### DIRECTIONS FOR THIS TASK
From the line that contains "eexists. split; [by" through the line that contains "rewrite result_bind_ok.", output every line of the listing below exactly and leave out all the rest.
○ ○ ○ ○ ○ ○ ○
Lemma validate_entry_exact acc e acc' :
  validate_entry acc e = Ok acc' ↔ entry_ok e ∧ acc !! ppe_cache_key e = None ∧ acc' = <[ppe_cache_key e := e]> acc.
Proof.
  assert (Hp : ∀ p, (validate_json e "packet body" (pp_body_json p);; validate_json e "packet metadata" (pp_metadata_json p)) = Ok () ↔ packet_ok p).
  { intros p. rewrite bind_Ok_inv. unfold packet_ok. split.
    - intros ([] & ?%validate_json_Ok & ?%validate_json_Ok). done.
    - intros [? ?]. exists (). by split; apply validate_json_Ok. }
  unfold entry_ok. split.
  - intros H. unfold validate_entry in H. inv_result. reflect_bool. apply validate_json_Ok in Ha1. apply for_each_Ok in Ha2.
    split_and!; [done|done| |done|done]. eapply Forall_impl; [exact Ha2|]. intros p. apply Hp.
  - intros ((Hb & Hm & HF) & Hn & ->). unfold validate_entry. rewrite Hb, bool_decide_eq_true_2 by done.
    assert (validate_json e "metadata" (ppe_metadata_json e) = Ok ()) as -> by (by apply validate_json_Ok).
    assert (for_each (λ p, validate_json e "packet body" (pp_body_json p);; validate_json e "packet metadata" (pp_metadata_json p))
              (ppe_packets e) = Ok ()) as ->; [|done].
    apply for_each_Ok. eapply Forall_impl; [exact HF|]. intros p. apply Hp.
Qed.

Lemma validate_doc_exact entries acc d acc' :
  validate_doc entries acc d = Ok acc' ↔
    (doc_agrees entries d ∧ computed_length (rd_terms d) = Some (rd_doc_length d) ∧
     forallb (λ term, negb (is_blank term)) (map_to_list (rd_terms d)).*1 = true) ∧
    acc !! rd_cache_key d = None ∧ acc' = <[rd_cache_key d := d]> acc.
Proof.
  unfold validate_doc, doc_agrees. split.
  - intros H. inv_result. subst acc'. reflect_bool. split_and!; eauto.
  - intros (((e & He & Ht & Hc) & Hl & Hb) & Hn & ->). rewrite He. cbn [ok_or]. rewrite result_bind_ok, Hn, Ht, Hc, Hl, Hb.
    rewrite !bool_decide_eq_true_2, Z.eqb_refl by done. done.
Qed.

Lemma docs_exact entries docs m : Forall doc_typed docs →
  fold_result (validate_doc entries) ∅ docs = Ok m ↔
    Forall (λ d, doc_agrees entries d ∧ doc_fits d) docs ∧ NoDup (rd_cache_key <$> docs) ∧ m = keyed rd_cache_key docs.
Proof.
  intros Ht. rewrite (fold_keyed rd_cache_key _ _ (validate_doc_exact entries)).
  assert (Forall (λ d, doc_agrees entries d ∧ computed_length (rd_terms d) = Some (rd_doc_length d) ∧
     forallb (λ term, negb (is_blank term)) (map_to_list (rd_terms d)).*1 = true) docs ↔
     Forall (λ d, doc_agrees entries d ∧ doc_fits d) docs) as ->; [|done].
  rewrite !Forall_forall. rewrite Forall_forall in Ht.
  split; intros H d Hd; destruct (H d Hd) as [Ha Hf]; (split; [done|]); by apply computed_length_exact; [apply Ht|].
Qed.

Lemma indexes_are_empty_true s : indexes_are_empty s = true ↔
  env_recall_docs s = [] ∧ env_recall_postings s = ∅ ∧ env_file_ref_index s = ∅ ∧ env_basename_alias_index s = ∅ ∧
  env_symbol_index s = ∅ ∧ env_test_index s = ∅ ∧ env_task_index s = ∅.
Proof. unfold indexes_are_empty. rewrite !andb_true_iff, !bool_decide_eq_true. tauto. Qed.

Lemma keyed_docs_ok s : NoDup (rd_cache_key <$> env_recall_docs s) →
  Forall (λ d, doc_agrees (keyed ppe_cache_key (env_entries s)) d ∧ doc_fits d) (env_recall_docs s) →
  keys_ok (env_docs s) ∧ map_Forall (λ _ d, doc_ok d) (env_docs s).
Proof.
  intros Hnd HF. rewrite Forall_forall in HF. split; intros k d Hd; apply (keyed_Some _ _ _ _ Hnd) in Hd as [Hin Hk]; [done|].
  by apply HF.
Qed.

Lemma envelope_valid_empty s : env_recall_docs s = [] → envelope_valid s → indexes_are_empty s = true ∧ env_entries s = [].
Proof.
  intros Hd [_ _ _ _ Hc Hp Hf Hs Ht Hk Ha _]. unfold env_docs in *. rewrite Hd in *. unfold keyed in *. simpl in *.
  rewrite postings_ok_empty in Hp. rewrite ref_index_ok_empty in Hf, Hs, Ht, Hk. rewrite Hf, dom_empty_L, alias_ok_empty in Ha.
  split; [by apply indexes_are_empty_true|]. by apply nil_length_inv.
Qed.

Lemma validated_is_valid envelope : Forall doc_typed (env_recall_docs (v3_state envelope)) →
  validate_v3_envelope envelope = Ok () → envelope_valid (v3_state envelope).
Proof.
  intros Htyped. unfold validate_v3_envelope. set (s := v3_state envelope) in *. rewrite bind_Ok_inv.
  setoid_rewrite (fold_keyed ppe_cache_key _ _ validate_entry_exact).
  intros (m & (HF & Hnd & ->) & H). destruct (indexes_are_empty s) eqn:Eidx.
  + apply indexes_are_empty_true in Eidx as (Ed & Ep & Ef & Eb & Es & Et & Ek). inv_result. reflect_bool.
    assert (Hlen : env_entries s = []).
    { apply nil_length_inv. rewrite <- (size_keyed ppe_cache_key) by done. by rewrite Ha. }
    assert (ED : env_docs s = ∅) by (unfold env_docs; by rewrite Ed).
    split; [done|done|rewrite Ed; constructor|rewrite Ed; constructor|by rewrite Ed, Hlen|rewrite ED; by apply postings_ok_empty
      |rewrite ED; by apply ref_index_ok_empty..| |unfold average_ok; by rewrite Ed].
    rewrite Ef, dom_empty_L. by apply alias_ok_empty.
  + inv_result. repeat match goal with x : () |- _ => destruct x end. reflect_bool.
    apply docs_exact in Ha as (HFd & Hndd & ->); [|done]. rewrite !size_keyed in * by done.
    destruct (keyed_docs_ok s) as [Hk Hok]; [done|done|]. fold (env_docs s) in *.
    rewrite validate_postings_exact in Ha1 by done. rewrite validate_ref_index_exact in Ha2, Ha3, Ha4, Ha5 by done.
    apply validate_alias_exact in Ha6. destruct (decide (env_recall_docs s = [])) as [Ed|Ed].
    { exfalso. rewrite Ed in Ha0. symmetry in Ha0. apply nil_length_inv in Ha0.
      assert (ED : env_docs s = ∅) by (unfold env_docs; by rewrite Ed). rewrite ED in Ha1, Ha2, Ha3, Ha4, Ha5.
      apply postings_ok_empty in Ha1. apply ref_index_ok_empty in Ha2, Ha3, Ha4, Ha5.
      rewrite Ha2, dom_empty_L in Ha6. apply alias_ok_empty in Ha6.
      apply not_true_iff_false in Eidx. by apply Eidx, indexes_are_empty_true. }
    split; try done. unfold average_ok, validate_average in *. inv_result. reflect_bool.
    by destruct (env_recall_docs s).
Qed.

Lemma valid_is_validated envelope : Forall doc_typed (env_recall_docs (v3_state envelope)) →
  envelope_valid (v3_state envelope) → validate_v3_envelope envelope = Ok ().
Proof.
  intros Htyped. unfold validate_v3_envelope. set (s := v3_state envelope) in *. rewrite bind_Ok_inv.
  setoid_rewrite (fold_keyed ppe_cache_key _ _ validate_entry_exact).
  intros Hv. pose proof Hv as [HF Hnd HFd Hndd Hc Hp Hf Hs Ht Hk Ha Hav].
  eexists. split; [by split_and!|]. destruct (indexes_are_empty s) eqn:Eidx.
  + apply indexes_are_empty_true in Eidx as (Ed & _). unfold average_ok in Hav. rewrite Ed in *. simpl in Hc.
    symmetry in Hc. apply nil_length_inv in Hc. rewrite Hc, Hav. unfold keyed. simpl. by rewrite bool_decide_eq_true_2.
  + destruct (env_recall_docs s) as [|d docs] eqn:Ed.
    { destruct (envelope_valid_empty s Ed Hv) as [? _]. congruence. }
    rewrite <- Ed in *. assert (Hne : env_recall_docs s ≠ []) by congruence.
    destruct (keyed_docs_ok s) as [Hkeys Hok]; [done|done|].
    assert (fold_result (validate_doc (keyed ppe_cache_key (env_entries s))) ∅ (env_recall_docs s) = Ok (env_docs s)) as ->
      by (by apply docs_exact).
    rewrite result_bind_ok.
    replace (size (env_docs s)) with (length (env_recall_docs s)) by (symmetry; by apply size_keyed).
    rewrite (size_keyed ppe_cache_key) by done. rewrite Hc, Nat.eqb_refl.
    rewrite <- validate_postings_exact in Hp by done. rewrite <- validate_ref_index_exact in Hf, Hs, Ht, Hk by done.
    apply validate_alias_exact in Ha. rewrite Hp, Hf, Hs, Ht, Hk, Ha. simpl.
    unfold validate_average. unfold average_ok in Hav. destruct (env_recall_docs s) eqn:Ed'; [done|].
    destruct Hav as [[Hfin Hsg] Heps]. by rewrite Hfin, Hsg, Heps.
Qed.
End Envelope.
○ ○ ○ ○ ○ ○ ○
### RESULT OF THIS EXERCISE
  eexists. split; [by split_and!|]. destruct (indexes_are_empty s) eqn:Eidx.
  + apply indexes_are_empty_true in Eidx as (Ed & _). unfold average_ok in Hav. rewrite Ed in *. simpl in Hc.
    symmetry in Hc. apply nil_length_inv in Hc. rewrite Hc, Hav. unfold keyed. simpl. by rewrite bool_decide_eq_true_2.
  + destruct (env_recall_docs s) as [|d docs] eqn:Ed.
    { destruct (envelope_valid_empty s Ed Hv) as [? _]. congruence. }
    rewrite <- Ed in *. assert (Hne : env_recall_docs s ≠ []) by congruence.
    destruct (keyed_docs_ok s) as [Hkeys Hok]; [done|done|].
    assert (fold_result (validate_doc (keyed ppe_cache_key (env_entries s))) ∅ (env_recall_docs s) = Ok (env_docs s)) as ->
      by (by apply docs_exact).
    rewrite result_bind_ok.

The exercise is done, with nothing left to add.